For the first time in months, I’d said yes to Lucia without hesitation. I didn’t have excuses this time. It wasn’t like there was anything better to do, and I’d been avoiding this for so long.
Ever since deciding to take myself somewhat seriously, my days were mostly the same. I’d wake up, do something that felt productive, even if I was pretending. I’d attend my AA meetings—I hated going to them but still went—and when it was all done, I’d go home, stare at my ceiling, and wonder how much longer I could keep playing by Max’s rules before I’d lose my mind completely.
I wasn’t drinking much anymore, which was half my problem and half my solution. I was a seesaw, balancing the act of bad decisions and fragile hope, never sure which side I’d land on.
It wasn’t that I didn’t want a drink, because believe me, I did. It was because, for once, it felt like I was actually trying. Trying to do what Marco had told me to do anyhow.
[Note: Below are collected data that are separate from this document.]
(** What the resolver's events do to the reference count and to the two
    disciplines, in front of any continuation. *)
Lemma resolver_trace_refs (skb : sk_buff) (s : be32) (tail : list event) :
  (forall n, in_dev_refs n (resolver_trace skb s ++ tail) = in_dev_refs n tail)
  /\ (reads_under_ref 0 tail -> reads_under_ref 0 (resolver_trace skb s ++ tail))
  /\ (table_calls_unlocked 0 tail ->
      table_calls_unlocked 0 (resolver_trace skb s ++ tail))
  /\ count_holds (resolver_trace skb s)
     = match ip_ptr (dev skb) with Some _ => 1%nat | None => 0%nat end
  /\ count_puts (resolver_trace skb s)
     = match ip_ptr (dev skb) with Some _ => 1%nat | None => 0%nat end.
Proof.
  unfold resolver_trace.
  destruct (ip_ptr (dev skb)) as [idev|]; [| repeat split; tauto].
  set (w := if netmask_of s (ifa_list idev) =? 0
            then [EvWarn (WarnNotAssigned s (name (dev skb)))] else []).
  assert (Hk : forallb keeps_ref (scan_trace s (ifa_list idev) ++ w) = true).
  { rewrite forallb_app, scan_trace_keeps_ref. subst w.
    destruct (netmask_of s (ifa_list idev) =? 0); reflexivity. }
  assert (Ho : forallb off_table (scan_trace s (ifa_list idev) ++ w) = true).
  { rewrite forallb_app, scan_trace_off_table. subst w.
    destruct (netmask_of s (ifa_list idev) =? 0); reflexivity. }
  assert (Hshape : (EvInDevHold idev
                    :: scan_trace s (ifa_list idev) ++ w ++ [EvInDevPut idev]) ++ tail
                   = EvInDevHold idev
                     :: (scan_trace s (ifa_list idev) ++ w) ++ EvInDevPut idev :: tail).
  { cbn [app]. rewrite <- !app_assoc. reflexivity. }
  destruct (keeps_ref_counts _ Hk) as [Hh Hp].
  split; [| split; [| split; [| split]]].
  - intros n. rewrite Hshape. cbn [in_dev_refs].
    rewrite (keeps_ref_refs _ _ Hk). cbn [in_dev_refs]. f_equal. lia.
  - intros Ht. rewrite Hshape. cbn [reads_under_ref].
    apply keeps_ref_reads; [exact Hk | lia |]. cbn [reads_under_ref]. exact Ht.
  - intros Ht. rewrite Hshape. cbn [table_calls_unlocked].
    apply quiet_unlocked; [exact Hk | exact Ho |].
    cbn [table_calls_unlocked]. exact Ht.
  - rewrite (app_assoc (scan_trace s (ifa_list idev)) w).
    change (EvInDevHold idev :: (scan_trace s (ifa_list idev) ++ w) ++ [EvInDevPut idev])
      with ([EvInDevHold idev] ++ (scan_trace s (ifa_list idev) ++ w)
                               ++ [EvInDevPut idev]).
    rewrite (count_holds_app [EvInDevHold idev]),
            (count_holds_app (scan_trace s (ifa_list idev) ++ w)), Hh.
    reflexivity.
  - rewrite (app_assoc (scan_trace s (ifa_list idev)) w).
    change (EvInDevHold idev :: (scan_trace s (ifa_list idev) ++ w) ++ [EvInDevPut idev])
      with ([EvInDevHold idev] ++ (scan_trace s (ifa_list idev) ++ w)
                               ++ [EvInDevPut idev]).
    rewrite (count_puts_app [EvInDevHold idev]),
            (count_puts_app (scan_trace s (ifa_list idev) ++ w)), Hp.
    reflexivity.
Qed.

Lemma build_outcome_refs (cache : nf_conn -> option nf_conntrack_expect)
      (ct : nf_conn) (m : be32) :
  (forall n, in_dev_refs n (snd (build_outcome cache ct m)) = n)
  /\ reads_under_ref 0 (snd (build_outcome cache ct m))
  /\ table_calls_unlocked 0 (snd (build_outcome cache ct m))
  /\ count_holds (snd (build_outcome cache ct m)) = 0%nat
  /\ count_puts (snd (build_outcome cache ct m)) = 0%nat.
Proof.
  unfold build_outcome.
  destruct (m =? 0); [repeat split |].
  destruct (cache ct); cbn; repeat split.
Qed.

(** X3. In every run of the handler the reference on the device's address
    configuration is taken at most once, only for a packet that passed both
    tests, and is given back before the handler returns; entries of the
    address list are read only while it is held; and every call to the
    expectation table is made after it was given back, never while it is
    held. *)
Theorem X3_references_balanced_and_unnested :
  forall (le : bool) (cache : nf_conn -> option nf_conntrack_expect)
         (skb : sk_buff) (protoff : Z) (ct : nf_conn) (ctinfo : ip_conntrack_info),
    (forall n, in_dev_refs n (snd (ssdp_help le cache skb protoff ct ctinfo)) = n)
    /\ reads_under_ref 0 (snd (ssdp_help le cache skb protoff ct ctinfo))
    /\ table_calls_unlocked 0 (snd (ssdp_help le cache skb protoff ct ctinfo))
    /\ count_puts (snd (ssdp_help le cache skb protoff ct ctinfo))
       = count_holds (snd (ssdp_help le cache skb protoff ct ctinfo))
    /\ count_holds (snd (ssdp_help le cache skb protoff ct ctinfo))
       = if matched_dec le skb protoff ct
         then match ip_ptr (dev skb) with Some _ => 1%nat | None => 0%nat end
         else 0%nat.
Proof.
  intros le cache skb protoff ct ctinfo.
  destruct (matched_dec le skb protoff ct) as [[Hd Hp]|Hn].
  - rewrite (ssdp_help_m_search le cache skb protoff ct ctinfo Hd Hp).
    cbn [snd].
    set (tail := snd (build_outcome cache ct (resolved_mask skb (query_src ct)))).
    destruct (build_outcome_refs cache ct (resolved_mask skb (query_src ct)))
      as (T1 & T2 & T3 & T4 & T5). fold tail in T1, T2, T3, T4, T5.
    destruct (resolver_trace_refs skb (query_src ct) tail)
      as (R1 & R2 & R3 & R4 & R5).
    change (help_banner le ct :: resolver_trace skb (query_src ct) ++ tail)
      with ([help_banner le ct] ++ resolver_trace skb (query_src ct) ++ tail).
    rewrite !count_holds_app, !count_puts_app, R4, R5, T4, T5.
    unfold help_banner.
    cbn [app in_dev_refs reads_under_ref table_calls_unlocked].
    split; [intros n; rewrite R1; apply T1 |].
    split; [apply R2, T2 |]. split; [apply R3, T3 |].
    destruct (ip_ptr (dev skb)); split; reflexivity.
  - destruct (ssdp_help_unmatched le cache skb protoff ct ctinfo Hn) as (d & ->).
    unfold help_banner. cbn. repeat split.
Qed.

(** X4. An expectation reaches [nf_ct_expect_related] with flags argument
    0, no [expectfn], expectation flags 0, the default class and no helper,
    whatever the allocator left in the slot; and each of the six members the
    handler writes ([tuple], [mask], [expectfn], [flags], [class], [helper])
    is the same for any other slot the allocator might have returned. *)
Theorem X4_slot_leftovers_do_not_leak :
  forall (le : bool) (cache : nf_conn -> option nf_conntrack_expect)
         (skb : sk_buff) (protoff : Z) (ct : nf_conn) (ctinfo : ip_conntrack_info)
         (e : nf_conntrack_expect) (fl : Z),
    In (EvExpectRelated e fl) (snd (ssdp_help le cache skb protoff ct ctinfo)) ->
    fl = 0
    /\ expectfn e = None
    /\ flags e = 0
    /\ class e = NF_CT_EXPECT_CLASS_DEFAULT
    /\ helper e = None
    /\ forall (cache' : nf_conn -> option nf_conntrack_expect) e',
        In e' (registered (snd (ssdp_help le cache' skb protoff ct ctinfo))) ->
        tuple e' = tuple e
        /\ mask e' = mask e
        /\ expectfn e' = expectfn e
        /\ flags e' = flags e
        /\ class e' = class e
        /\ helper e' = helper e.
Proof.
  intros le cache skb protoff ct ctinfo e fl Hin.
  assert (Hf : In (EvExpectRelated e fl)
                  (filter is_expect_event
                          (snd (ssdp_help le cache skb protoff ct ctinfo))))
    by (apply filter_In; split; [exact Hin | reflexivity]).
  rewrite ssdp_help_table_calls in Hf.
  destruct (matched_dec le skb protoff ct) as [Hm|Hn]; [| destruct Hf].
  destruct (resolved_mask skb (query_src ct) =? 0) eqn:Em; [destruct Hf |].
  destruct (cache ct) as [e0|] eqn:Hc.
  - destruct Hf as [Hx|[Hx|[Hx|[]]]]; try discriminate Hx.
    injection Hx as <- <-.
    repeat (split; [reflexivity |]).
    intros cache' e' Hin'.
    destruct (ssdp_help_registered_inv le cache' skb protoff ct ctinfo e' Hin')
      as (_ & _ & e0' & _ & -> & _ & _).
    repeat split.
  - destruct Hf as [Hx|[]]. discriminate Hx.
Qed.

Lemma X4_witness :
  tuple (built_expect ex_ct (ipv4 true 255 255 255 0) ex_slot')
  = tuple (built_expect ex_ct (ipv4 true 255 255 255 0) ex_slot)
  /\ mask (built_expect ex_ct (ipv4 true 255 255 255 0) ex_slot')
     = mask (built_expect ex_ct (ipv4 true 255 255 255 0) ex_slot)
  /\ flags (built_expect ex_ct (ipv4 true 255 255 255 0) ex_slot') = 0
  /\ flags ex_slot' <> flags ex_slot.
Proof.
  assert (Hin : In (EvExpectRelated
                      (built_expect ex_ct (ipv4 true 255 255 255 0) ex_slot) 0)
                   (snd (ssdp_help true ex_cache
                                   (mk_skb ex_eth0 (ex_packet "M-SEARCH * HTTP/1.1"))
                                   ex_protoff ex_ct IP_CT_NEW)))
    by (vm_compute; tauto).
  assert (Hin' : In (built_expect ex_ct (ipv4 true 255 255 255 0) ex_slot')
                    (registered
                       (snd (ssdp_help true ex_cache'
                                       (mk_skb ex_eth0 (ex_packet "M-SEARCH * HTTP/1.1"))
                                       ex_protoff ex_ct IP_CT_NEW))))
    by (left; reflexivity).
  destruct (X4_slot_leftovers_do_not_leak true ex_cache _ _ _ _ _ _ Hin)
    as (_ & _ & Hfl & _ & _ & Hsame).
  destruct (Hsame ex_cache' _ Hin') as (Ht & Hmk & _ & Hflags & _).
  split; [exact Ht |]. split; [exact Hmk |].
  split; [rewrite Hflags; exact Hfl |].
  vm_compute. discriminate.
Defined.

(** X5. The handler reads two words of the original tuple, its source and
    destination IPv4 address, and the reply tuple: ports, protocol number
    and address family of the original tuple, and [ctinfo], change nothing
    but the first debug line.  The verdict and every later event are the
    same for two flows that agree on those addresses and on the reply tuple
    (a query to 239.255.255.250 on any port is treated alike: selection by
    port is left to the engine). *)
Theorem X5_ports_and_protocol_ignored :
  forall (le : bool) (cache : nf_conn -> option nf_conntrack_expect)
         (skb : sk_buff) (protoff : Z) (ct ct' : nf_conn)
         (ctinfo ctinfo' : ip_conntrack_info),
    same_addresses ct ct' ->
    cache ct = cache ct' ->
    fst (ssdp_help le cache skb protoff ct ctinfo)
    = fst (ssdp_help le cache skb protoff ct' ctinfo')
    /\ tl (snd (ssdp_help le cache skb protoff ct ctinfo))
       = tl (snd (ssdp_help le cache skb protoff ct' ctinfo'))
    /\ hd_error (snd (ssdp_help le cache skb protoff ct ctinfo))
       = Some (help_banner le ct).
Proof.
  intros le cache skb protoff ct ct' ctinfo ctinfo' (Hs & Hd & Hr) Hc.
  destruct (Z.eq_dec (query_dst ct) (cpu_to_be32 le SSDP_MCAST_ADDR)) as [Hmc|Hmc].
  - assert (Hmc' : query_dst ct' = cpu_to_be32 le SSDP_MCAST_ADDR) by congruence.
    destruct (skb_header_pointer skb (to_int (u32 (protoff + sizeof_udphdr)))
                                 SSDP_M_SEARCH_SIZE) as [buf|] eqn:Hp.
    + destruct (list_eq_dec byte_eq_dec buf m_search) as [->|Hb].
      * rewrite (ssdp_help_m_search le cache skb protoff ct ctinfo Hmc Hp),
                (ssdp_help_m_search le cache skb protoff ct' ctinfo' Hmc' Hp).
        cbn [fst snd tl hd_error]. rewrite <- Hs.
        assert (Hb : build_outcome cache ct (resolved_mask skb (query_src ct))
                     = build_outcome cache ct' (resolved_mask skb (query_src ct))).
        { unfold build_outcome, built_expect. rewrite <- Hc, <- Hr. reflexivity. }
        rewrite Hb. repeat split.
      * rewrite (ssdp_help_not_m_search le cache skb protoff ct ctinfo buf Hmc Hp Hb),
                (ssdp_help_not_m_search le cache skb protoff ct' ctinfo' buf Hmc' Hp Hb).
        repeat split.
    + rewrite (ssdp_help_too_small le cache skb protoff ct ctinfo Hmc Hp),
              (ssdp_help_too_small le cache skb protoff ct' ctinfo' Hmc' Hp).
      repeat split.
  - assert (Hmc' : query_dst ct' <> cpu_to_be32 le SSDP_MCAST_ADDR) by congruence.
    rewrite (ssdp_help_not_mcast le cache skb protoff ct ctinfo Hmc),
            (ssdp_help_not_mcast le cache skb protoff ct' ctinfo' Hmc').
    repeat split.
Qed.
Stay clean. Keep my head down. Make myself look like less of a problem.
It was working—at least on the surface.
Max had been off my back lately. Not completely, but enough that I could breathe without him checking in every five minutes. I was still waiting for him to pick out someone for me to marry. He wasn’t pushing it yet, which told me I wasn’t sober enough.
I didn’t want another marriage, but I did want my money. I wanted to keep this act up, because for the first time in a long time, it felt like I actually stood a chance at getting something for myself, even if there were strings attached.
I turned back to Lucia just in time to see her frowning down at her hands.